Exercise instructions:
Whenever a line of the listing contains the string "Hport", return that line.

Working data START

Definition connect_via_proxy (p : ProxyConfig) (target_host : text) (target_port : Z) : traced socket :=
  match px_kind p with
  | Http =>
      let '(r, t) := connect_http_proxy p target_host target_port in
      (map_err (fun e => txt "HTTP proxy " ++ summary p ++ txt ": " ++ e) r, t)
  | Socks5 remote_dns =>
      let '(r, t) := connect_socks5_proxy p target_host target_port remote_dns in
      (map_err (fun e => txt "SOCKS5 proxy " ++ summary p ++ txt ": " ++ e) r, t)
  end.

Definition should_bypass (c : OutboundConfig) (target_host : text) (target_port : Z) : bool :=
  match oc_no_proxy c with
  | Some m => no_proxy_matches m target_host target_port
  | None => false
  end.

Definition connects_directly (c : OutboundConfig) (target_host : text) (target_port : Z) : bool :=
  match oc_proxy c with None => true | Some _ => should_bypass c target_host target_port end.

(** [tokio::time::timeout] around the attempt. *)
Definition timed (timeout : Z) (expired : text) (m : traced socket)
  : (socket + OutboundError) * list request :=
  if within n timeout then
    (match m.1 with Success s => inl s | Failure e => inr (mkOutboundError e false) end, m.2)
  else (inr (mkOutboundError expired true), m.2).

Definition connect_direct (host : text) (port timeout : Z) : (socket + OutboundError) * list request :=
  timed timeout (txt "TCP connect timed out") (connect_tcp host port).

Definition connect (c : OutboundConfig) (target_host : text) (target_port timeout : Z)
  : (socket + OutboundError) * list request :=
  match oc_proxy c with
  | None => connect_direct target_host target_port timeout
  | Some proxy =>
      if should_bypass c target_host target_port then connect_direct target_host target_port timeout
      else timed timeout (txt "proxy " ++ summary proxy ++ txt " handshake timed out")
             (connect_via_proxy proxy target_host target_port)
  end.
End connector.

(** ** Lemmas: the validated list *)
Section validated.
Context {U : OutboundCrates}.

Lemma starts_with_bracket entry :
  starts_with (txt "[") entry = true -> exists rest, entry = 91 :: rest.
Proof.
  unfold starts_with. destruct (strip_prefix (txt "[") entry) as [r|] eqn:E; [|done]. intros _.
  apply strip_prefix_Some in E. by exists r.
Qed.

(** The bracketed form: the closing bracket is behind the opening one, so both
    slices exist. *)
Lemma bracketed_parts rest :
  match find 93 (91 :: rest) with
  | None => find 93 rest = None
  | Some end_ => exists i, end_ = S i /\ find 93 rest = Some i /\ (i < length rest)%nat /\
      slice_run 1 end_ (91 :: rest) = Done (take i rest) /\
      slice_run (end_ + 1) (length (91 :: rest)) (91 :: rest) = Done (drop (S i) rest)
  end.
Proof.
  cbn [find]. change (91 =? 93) with false. cbv iota. destruct (find 93 rest) as [i|] eqn:E; [|done].
  exists i. apply find_Some in E as [Hi _]. split_and!; try done.
  - rewrite slice_run_ok by (simpl; lia). unfold slice. cbn [drop]. do 2 f_equal. lia.
  - rewrite slice_run_ok by (simpl; lia). unfold slice. f_equal.
    replace (S i + 1)%nat with (S (S i)) by lia. cbn [drop length].
    rewrite take_ge; [done|]. rewrite length_drop. lia.
Qed.

Lemma bracketed_rest_slices rest i :
  find 93 rest = Some i -> (i < length rest)%nat ->
  slice_run 0 i rest = Done (take i rest) /\
  slice_run (i + 1) (length rest) rest = Done (drop (S i) rest).
Proof.
  intros E Hi. split.
  - rewrite slice_run_ok by lia. unfold slice. by rewrite drop_0, Nat.sub_0_r.
  - rewrite slice_run_ok by lia. unfold slice. f_equal. rewrite Nat.add_1_r.
    rewrite take_ge; [done|]. rewrite length_drop. lia.
Qed.

Lemma validate_port_Some port : validate_no_proxy_port port = Success tt -> is_Some (parse_uint 65535 port).
Proof. unfold validate_no_proxy_port. destruct port; [done|]. destruct (parse_uint _ _); [eauto|done]. Qed.

Lemma bracketed_valid rest :
  exists r, validate_bracketed_ipv6_no_proxy (91 :: rest) = Done r /\
    (r = Success tt -> exists i, find 93 rest = Some i /\ (i < length rest)%nat /\
       forall port, strip_prefix (txt ":") (drop (S i) rest) = Some port -> is_Some (parse_uint 65535 port)).
Proof.
  unfold validate_bracketed_ipv6_no_proxy. pose proof (bracketed_parts rest) as HP.
  destruct (find 93 (91 :: rest)) as [end_|]; [|eexists; split; [done|]; done].
  destruct HP as (i & -> & Hf & Hi & -> & ->). cbn [run_bind].
  destruct (parse_ipv6 (take i rest)); [|eexists; split; [done|]; done].
  destruct (drop (S i) rest) as [|b0 l0] eqn:Ed.
  { eexists. split; [done|]. intros _. exists i. split_and!; [done|done|]. intros p Hp. by rewrite Ed in Hp. }
  destruct (strip_prefix (txt ":") (b0 :: l0)) as [port|] eqn:Es; [|eexists; split; [done|]; done].
  eexists. split; [done|]. intros Hv. exists i. split_and!; [done|done|]. rewrite Ed, Es.
  intros p [= <-]. by apply validate_port_Some.
Qed.

(** An accepted entry is parsed without reaching an [expect]. *)
Lemma entry_parses entry :
  exists r, validate_no_proxy_entry entry = Done r /\
    (r = Success tt -> returns (parse_no_proxy_matcher entry)).
Proof.
  unfold validate_no_proxy_entry, parse_no_proxy_matcher.
  destruct (bool_decide (entry = txt "*")); [eexists; split; [done|]; intros; apply returns_Done|].
  destruct (contains_str (txt "://") entry); [by eexists|].
  destruct (parse_ipnet entry) as [net|]; [eexists; split; [done|]; intros; apply returns_Done|].
  assert (forall host port, returns (match parse_ip host with
    | Some ip => Done (MAddress ip port)
    | None => match strip_wildcard host with
              | Some suffix => Done (MHost suffix port false)
              | None => Done (MHost host port true)
              end
    end)) as Hend.
  { intros. repeat case_match; apply returns_Done. }
  destruct (starts_with (txt "[") entry) eqn:Eb.
  - destruct (starts_with_bracket _ Eb) as [rest ->].
    destruct (bracketed_valid rest) as (r & -> & Hr). exists r. split; [done|]. intros Hs.
    destruct (Hr Hs) as (i & Hf & Hi & Hport).
    change (strip_prefix (txt "[") (91 :: rest)) with (Some rest). cbv iota.
    rewrite Hf. cbn [expect run_bind]. destruct (bracketed_rest_slices rest i Hf Hi) as [-> ->].
    cbn [run_bind]. destruct (strip_prefix (txt ":") _) as [port|] eqn:Es; [|apply Hend].
    destruct (Hport port eq_refl) as [v ->]. apply Hend.
  - unfold starts_with in Eb. destruct (strip_prefix (txt "[") entry); [done|].
    destruct (contains 47 entry); [by eexists|].
    destruct (contains 58 entry); [|eexists; split; [done|]; intros; apply Hend].
    destruct (rsplit_once 58 entry) as [[host port]|]; [|by eexists].
    destruct (contains 58 host); [by eexists|]. eexists. split; [done|].
    destruct (validate_hostname_no_proxy host) as [[]|]; cbn [result_bind]; [|done].
    intros Hv. cbn [expect run_bind]. destruct (validate_port_Some _ Hv) as [v ->]. apply Hend.
Qed.

Lemma entries_parse entries :
  exists r, validate_entries entries = Done r /\ (r = Success tt -> returns (parse_matchers entries)).
Proof.
  induction entries as [|e entries (r & Er & Hr)]; cbn [validate_entries parse_matchers].
  { eexists. split; [done|]. intros. apply returns_Done. }
  destruct (entry_parses e) as (re & -> & He). cbn [run_bind].
  destruct re as [[]|m]; [|by eexists]. exists r. split; [done|]. intros Hs.
  destruct (He eq_refl) as [m ->]. cbn [run_bind]. destruct (Hr Hs) as [ms ->]. apply returns_Done.
Qed.

Lemma from_sources_returns proxy no_proxy use_env env : returns (from_sources proxy no_proxy use_env env).
Proof.
  unfold from_sources. destruct (select_proxy _ _ _) as [[p|]|]; [|apply returns_Done..].
  destruct (select_no_proxy _ _ _) as [[|b raw]|]; [apply returns_Done| |apply returns_Done].
  unfold validate_no_proxy, from_validated.
  destruct (entries_parse (no_proxy_entries (b :: raw))) as (r & -> & Hr). cbn [run_bind].
  destruct r as [[]|]; [|apply returns_Done]. destruct (Hr eq_refl) as [ms ->]. apply returns_Done.
Qed.
End validated.

(** ** Lemmas: host names *)
Lemma lowercase_app a b : to_ascii_lowercase (a ++ b) = to_ascii_lowercase a ++ to_ascii_lowercase b.
Proof. apply map_app. Qed.

Lemma host_suffix_boundary host p tail :
  utf8_valid host = true -> host = p ++ 46 :: tail -> str_get_from host (length p + 1) = Some tail.
Proof.
  intros Hu ->. apply utf8_after_ascii in Hu; [|done].
  assert (forall i, (p ++ 46 :: tail) !! (length p + 1 + i)%nat = tail !! i) as HL.
  { intros i. rewrite lookup_app_r by lia. by replace (length p + 1 + i - length p)%nat with (S i) by lia. }
  unfold str_get_from. assert (is_char_boundary (p ++ 46 :: tail) (length p + 1) = true) as ->.
  { apply utf8_valid_boundary in Hu. unfold is_char_boundary in *. specialize (HL 0%nat).
    rewrite Nat.add_0_r in HL. rewrite HL. apply orb_true_iff in Hu as [Hu|Hu].
    - boolify. apply orb_true_iff. left. apply Nat.eqb_eq. len.
    - rewrite Hu. apply orb_true_r. }
  f_equal. replace (p ++ 46 :: tail) with ((p ++ [46]) ++ tail) by by rewrite <- app_assoc.
  rewrite drop_app_length'; [done|len].
Qed.

Lemma host_matches_iff host suffix apex :
  utf8_valid host = true ->
  host_matches host suffix apex = true <->
    (apex = true /\ to_ascii_lowercase host = to_ascii_lowercase suffix) \/
    exists sub, to_ascii_lowercase host = sub ++ txt "." ++ to_ascii_lowercase suffix.
Proof.
  intros Hu. unfold host_matches, eq_ignore_ascii_case.
  destruct (apex && bool_decide _) eqn:Ea.
  { boolify. split; [intros _; left; done|done]. }
  assert (~ (apex = true /\ to_ascii_lowercase host = to_ascii_lowercase suffix)) as Hna.
  { intros [-> E]. rewrite bool_decide_eq_true_2 in Ea by done. done. }
  case_test; boolify.
  { split; [done|]. intros [?|[sub E]]; [done|]. exfalso. apply (f_equal length) in E.
    rewrite !length_app, !to_ascii_lowercase_length in E. simpl in E. lia. }
  remember (length host - length suffix)%nat as start eqn:Hstart. split.
  - intros HM. boolify. destruct (host !! (start - 1)%nat) as [b|] eqn:Eb; [|done]. boolify. subst b.
    apply list_elem_of_split_length in Eb as (p & tail & -> & Lp).
    assert (start = length p + 1)%nat as -> by lia.
    rewrite (host_suffix_boundary _ p tail Hu eq_refl) in *. boolify.
    right. exists (to_ascii_lowercase p). rewrite lowercase_app. cbn [to_ascii_lowercase map].
    change (lower 46) with 46. f_equal. simpl. f_equal. done.
  - intros [?|[sub E]]; [done|]. pose proof (f_equal length E) as L.
    rewrite !length_app, !to_ascii_lowercase_length in L. change (length (txt ".")) with 1%nat in L.
    assert (exists p tail, host = p ++ 46 :: tail /\ length p = length sub /\
      to_ascii_lowercase tail = to_ascii_lowercase suffix) as (p & tail & -> & Lp & Et).
    { rewrite <- (take_drop (length sub) host) in E. rewrite lowercase_app in E.
      apply app_inj_1 in E as [_ E]; [|rewrite to_ascii_lowercase_length, length_take; lia].
      destruct (drop (length sub) host) as [|b tail] eqn:Ed; [done|].
      cbn in E. injection E as Eb Et. apply (proj1 (lower_46 b)) in Eb. subst b.
      exists (take (length sub) host), tail. split_and!; [|rewrite length_take; lia|done].
      by rewrite <- Ed, take_drop. }
    pose proof (f_equal length Et) as Lt. rewrite !to_ascii_lowercase_length in Lt.
    assert (start = length p + 1)%nat as -> by len.
    rewrite (host_suffix_boundary _ p tail Hu eq_refl).
    rewrite (proj2 (Nat.ltb_lt _ _)) by lia. replace (length p + 1 - 1)%nat with (length p) by lia.
    rewrite lookup_app_r, Nat.sub_diag by lia. simpl. by apply bool_decide_eq_true_2.
Qed.
(* ===== verification/Http.v ===== *)
(** * default_domains/http.rs: the HTTPS GET of the domain list

    The response is read from a stream that hands out its bytes in pieces of
    any size and may end in an error.  Headers are read up to the blank line,
    parsed by [httparse] (the class [HttpParser]), and the body is read by
    content length, in chunks, or to the end of the stream, within limits on
    every buffer.  The TLS connection is the class [TlsClient] over the
    outbound connector's sockets. *)
From Stdlib Require Import String.
From S2P Require Import Prelude Text Ip Outbound.

Local Open Scope Z_scope.

Definition FETCH_TIMEOUT : Z := 10000.
Definition MAX_HEADER_BYTES : nat := Z.to_nat (64 * 1024).
Definition MAX_BODY_BYTES : nat := Z.to_nat (256 * 1024).
Definition READ_CHUNK : nat := Z.to_nat 8192.

(** ** The reader *)

(** The bytes still to come, the sizes reads are cut into, and how the stream
    ends: [None] is end of file, [Some e] a read error. *)
Record reader : Type := mkReader {
  rd_in : bytes;
  rd_cuts : list nat;
  rd_end : option text;
}.

(** [reader.read(&mut chunk).await.map_err(..)] for a chunk of [n] bytes. *)
Definition read (n : nat) (r : reader) : result bytes * reader :=
  match rd_in r with
  | [] => (match rd_end r with Some e => Failure (txt "read: " ++ e) | None => Success [] end, r)
  | _ =>
      let ready := match rd_cuts r with [] => length (rd_in r) | c :: _ => S c end in
      let k := Nat.min n ready in
      (Success (take k (rd_in r)), mkReader (drop k (rd_in r)) (tail (rd_cuts r)) (rd_end r))
  end.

Working data END

Solution to this task:
    destruct (Hr Hs) as (i & Hf & Hi & Hport).
    destruct (Hport port eq_refl) as [v ->]. apply Hend.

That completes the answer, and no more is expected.